Etiological factors - Cognitive systems (factors)
Attentional biases, neural activity, cognition, processes, beliefs
GAD is characterised by information-processing biases that direct attention toward threat-related stimuli
Factors:
- Attentional biases: focus on threat cues, unconscious, fast eye movements, negative interpretation of stimuli.
- Heightened neural activity to errors: increased sensitivity to threats/mistakes in environment.
- Difficulties in controlling cognition: deficits in executive functioning, regulation of emotions = PFC and ACC are over active in worry and under-active in emotion regulation
- Interference of worry with cognitive processes such as memory: impairment in WM, alterations in the hippocampus, impacts cognitive performance and daily functioning.
- Disorder-maintaining beliefs: positive or negative beliefs about worrying (problem-solving/preparation vs uncontrollable and dangerous)
Etiological factors - Arousal/regulatory systems
Sleep, arousal baseline, response to negative stimuli, circadian clock
- Physiological rigidity and reduced responsiveness to stressors.
- High sympathetic arousal at baseline (fast heart rate etc) + reduced HRV (less flexible emotional responding)
- Dampened response to negative emotional stimuli.
- Sleep disturbance: reduced sleep time, longer sleep onset latency, more time awake during the night etc.
- Bidirectional causal relationship between GAD and sleep disturbances
- Mutations of circadian clock genes
Etiological factors - Systems for social processes
traits, attachment, interpersonal functioning
- Deficits in interpersonal functioning lead to distress and impact treatment outcomes + predicts symptoms recurrence.
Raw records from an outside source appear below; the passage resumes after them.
(** Compaction drops as little as it may. It leaves a history that fits
    alone; it cuts only where something is said and outside the protected tail,
    at the first such place that makes the history fit, or at the last one when
    none does; and it gives up only when there is no such place but the start. *)
Theorem compaction_spec ms f p max :
  maxInputTokens p = Some max ->
  match compaction_cut ms f p with
  | None => (remaining ms 0 <= allowance f p max)%Z \/ forall j, candidate ms p j -> j = 0
  | Some cut =>
      (allowance f p max < remaining ms 0)%Z /\ 0 < cut /\ candidate ms p cut /\
      (forall j, candidate ms p j -> j < cut -> (allowance f p max < remaining ms j)%Z) /\
      ((remaining ms cut <= allowance f p max)%Z \/ forall j, candidate ms p j -> j <= cut)
  end.
Proof.
  intros Hmax. unfold compaction_cut, allowance. rewrite Hmax. cbv zeta. set (b := (max - _ - f)%Z).
  change (sum_Z (map estimateMessageTokens ms)) with (remaining ms 0).
  destruct (Z.leb_spec (remaining ms 0) b) as [Hfit|Hbig]; [by left|].
  set (starts := List.filter _ _). set (tokens := map estimateMessageTokens ms).
  assert (Hs : StronglySorted lt starts) by apply filter_sorted, boundaries_sorted.
  assert (Hc : forall j, j ∈ starts <-> candidate ms p j) by (intros j; apply elem_of_candidates).
  destruct (choose_cut_spec tokens b starts 0) as [[E1 E2]|(l & r & E1 & Hl & Hr)].
  { rewrite E1. right. intros j Hj%Hc. rewrite E2 in Hj. by apply elem_of_nil in Hj. }
  destruct (choose_cut tokens b starts 0) as [|k] eqn:Ek; rewrite E1 in Hs.
  - right. intros j Hj%Hc. rewrite E1 in Hj. destruct (sorted_split l r 0 j Hs Hj) as [_ H2].
    destruct Hr as [Hr| ->]; [change (remaining ms 0 <= b)%Z in Hr; lia|].
    destruct j; [done|]. specialize (H2 ltac:(lia)). by apply elem_of_nil in H2.
  - rewrite Forall_forall in Hl. split_and!; [done|lia| | |].
    + apply Hc. rewrite E1. apply elem_of_app. right. by left.
    + intros j Hj%Hc Hlt. rewrite E1 in Hj. apply Hl. by apply (sorted_split l r (S k) j Hs Hj).
    + destruct Hr as [Hr| ->]; [by left|right]. intros j Hj%Hc. rewrite E1 in Hj.
      destruct (sorted_split l [] (S k) j Hs Hj) as [_ H2]. destruct (decide (S k < j)) as [Hlt|]; [|lia].
      specialize (H2 Hlt). by apply elem_of_nil in H2.
Qed.

(** ** Sessions, ids and limits *)

(** A tool, and an agent that has it, compacts to [max] tokens and keeps no
    tail. *)
Definition demo_tool : Tool := {| tool_name := "save"; description := ""; inputSchema := JNull |}.
Definition demo_agent (max : option Z) : AgentOptions :=
  {| name := "a"; systemPrompt := None; tools := [demo_tool]; maxTurns := 5; checkpointStore := true; tracer := false;
     tracePayloads := false; inputGuardrails := []; outputGuardrails := []; timeoutMs := None; toolTimeoutMs := Some 1000%Z;
     context := {| maxInputTokens := max; reserveTokens := Some 0%Z; keepRecentMessages := None; summarize := false |} |}.

Definition demo_call (id : string) (n : Z) : ToolCall := {| call_id := id; call_name := "save"; input := JNum n |}.
Definition asks_for (calls : list ToolCall) : LLMTurn := {| t_text := None; t_toolCalls := calls; stopReason := None; usage := None |}.
Definition says (s : string) : LLMTurn := {| t_text := Some s; t_toolCalls := []; stopReason := Some End_; usage := None |}.

(** A world whose model answers from a script and whose session has [items]. *)
Definition demo_world (script : list LLMTurn) (items : list AgentMessage) : World :=
  {| chat := fun t _ => Ok (nth (asked_count t) script (says "done")); invoke := fun _ c => Ok (input c);
     cancelled := fun _ => None; store_fails := fun _ _ => None; tracer_fails := fun _ _ => None;
     summary_of := fun _ _ => Ok ""; session_items := fun _ => Ok items; session_fails := fun _ _ => None;
     json_parse := fun _ => Err ""; redact := id |}.

Definition demo_opts (id : option string) (session : bool) : RunOptions :=
  {| o_runId := id; o_session := session; o_schema := None; o_maxRepairAttempts := None |}.

Definition added (t : list event) : list AgentMessage := mjoin (omap (fun e => match e with SessionAdded l => Some l | _ => None end) t).
Definition requests (t : list event) : list (list AgentMessage) := omap (fun e => match e with Asked ms => Some ms | _ => None end) t.
Definition checkpoints (t : list event) : list CheckpointedRun := omap (fun e => match e with Saved c => Some c | _ => None end) t.

(** A text of [n] characters. *)
Definition long (n : nat) : string := foldr (fun _ s => String "x" s) "" (seq 0 n).

(** Eight messages of a session, the first two long. *)
Definition demo_session : list AgentMessage :=
  [user_message (long 400); assistant_message (long 400); user_message "b"; assistant_message "c"; user_message "d";
   assistant_message "e"; user_message "f"; assistant_message "g"].

(** A session is damaged by the first run that compacts: what is added to it is
    cut off the compacted history by the length the history had before. Here a
    run that called a tool adds its result without the call, and the question
    is lost; every later run of the session sends a request that no vendor
    accepts. *)
Theorem session_damaged :
  let t := (run (world := demo_world [asks_for [demo_call "c1" 1]] demo_session) (demo_agent (Some 112%Z)) "q" (demo_opts None true) []).1 in
  let session := demo_session ++ added t in
  let t' := (run (world := demo_world [] session) (demo_agent None) "r" (demo_opts None true) []).1 in
  opens demo_session = Some [] /\ added t = [result_message (demo_call "c1" 1) (JNum 1); assistant_message "done"] /\
  Forall (fun ms => opens ms = None) (requests t') /\ requests t' <> [].
Proof. vm_compute. split_and!; try done. by repeat constructor. Qed.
- Insecure attachment contributes to development + maintenance
- Affiliation-related dysfunction is prominent = stem from early experiences of role reversal for warm/submissive behaviours.
- Negative attributional style and emotional reactivity to negative facial emotions.
- Increased activation in PFC and ACC.
- Neuroticism traits
Features of GAD
Intolerance uncertainty, beliefs, problem orientation, avoidance
Intolerance of uncertainty:
- Crucial component.
- How individuals perceive and respond to uncertain/ambiguous situations.
Beliefs about worry:
- Believes about worry contribute to worry levels.
- Positive or negative
Poor problem orientation:
- Difficulties in problem perception, attribution and appraisal leading to reduced personal control over problem solving.
Cognitive avoidance:
- avoiding threatening mental images.
- Key component
- Cognitive exposure techniques targeting this can help to cope with uncertainty and effectively manage symptoms.
Treatment - Metacognitive therapy (MCT)
Aim, what/how, procedure, efficacy
- To modify beliefs about worry (positive and negative ones).
- Does not aim to reduce worry itself.
- Seeks to disrupt the cycle of negative metacognition and meta-worry
- Very effective! (reduction of symptoms, even long-term).
- Achieved through verbal cognitive restructuring techniques - questioning the evidence supporting negative beliefs etc.
- Behavioural experiments are also used - postponing worry and worry enhancement to test the controllability and utility of worry.
Procedure:
- Targeting negative beliefs
- Addressing positive beliefs about its usefulness.
- Exploring alternative strategies for processing threatening triggers - emphasis on letting go of thoughts.
Treatment - Intolerance of uncertainty therapy (IUT)
What, procedure, efficacy
- To decrease anxiety and the tendency to worry by developing the ability to tolerate, cope and accept uncertainty.
- Effective but not as much as MCT.
Procedure:
- Worry awareness training: distinguishing between worries controlled by problem solving and those that are not
- Problem solving training: addressing worries about soluble problems through problem definition, goal formulating, alternative solution etc.
- Worry exposure exercises: confrontation with images that are insoluble = to face care fears and prevent cognitive avoidance.
- Modification of positive beliefs about worry: questioning evidence supporting worrying.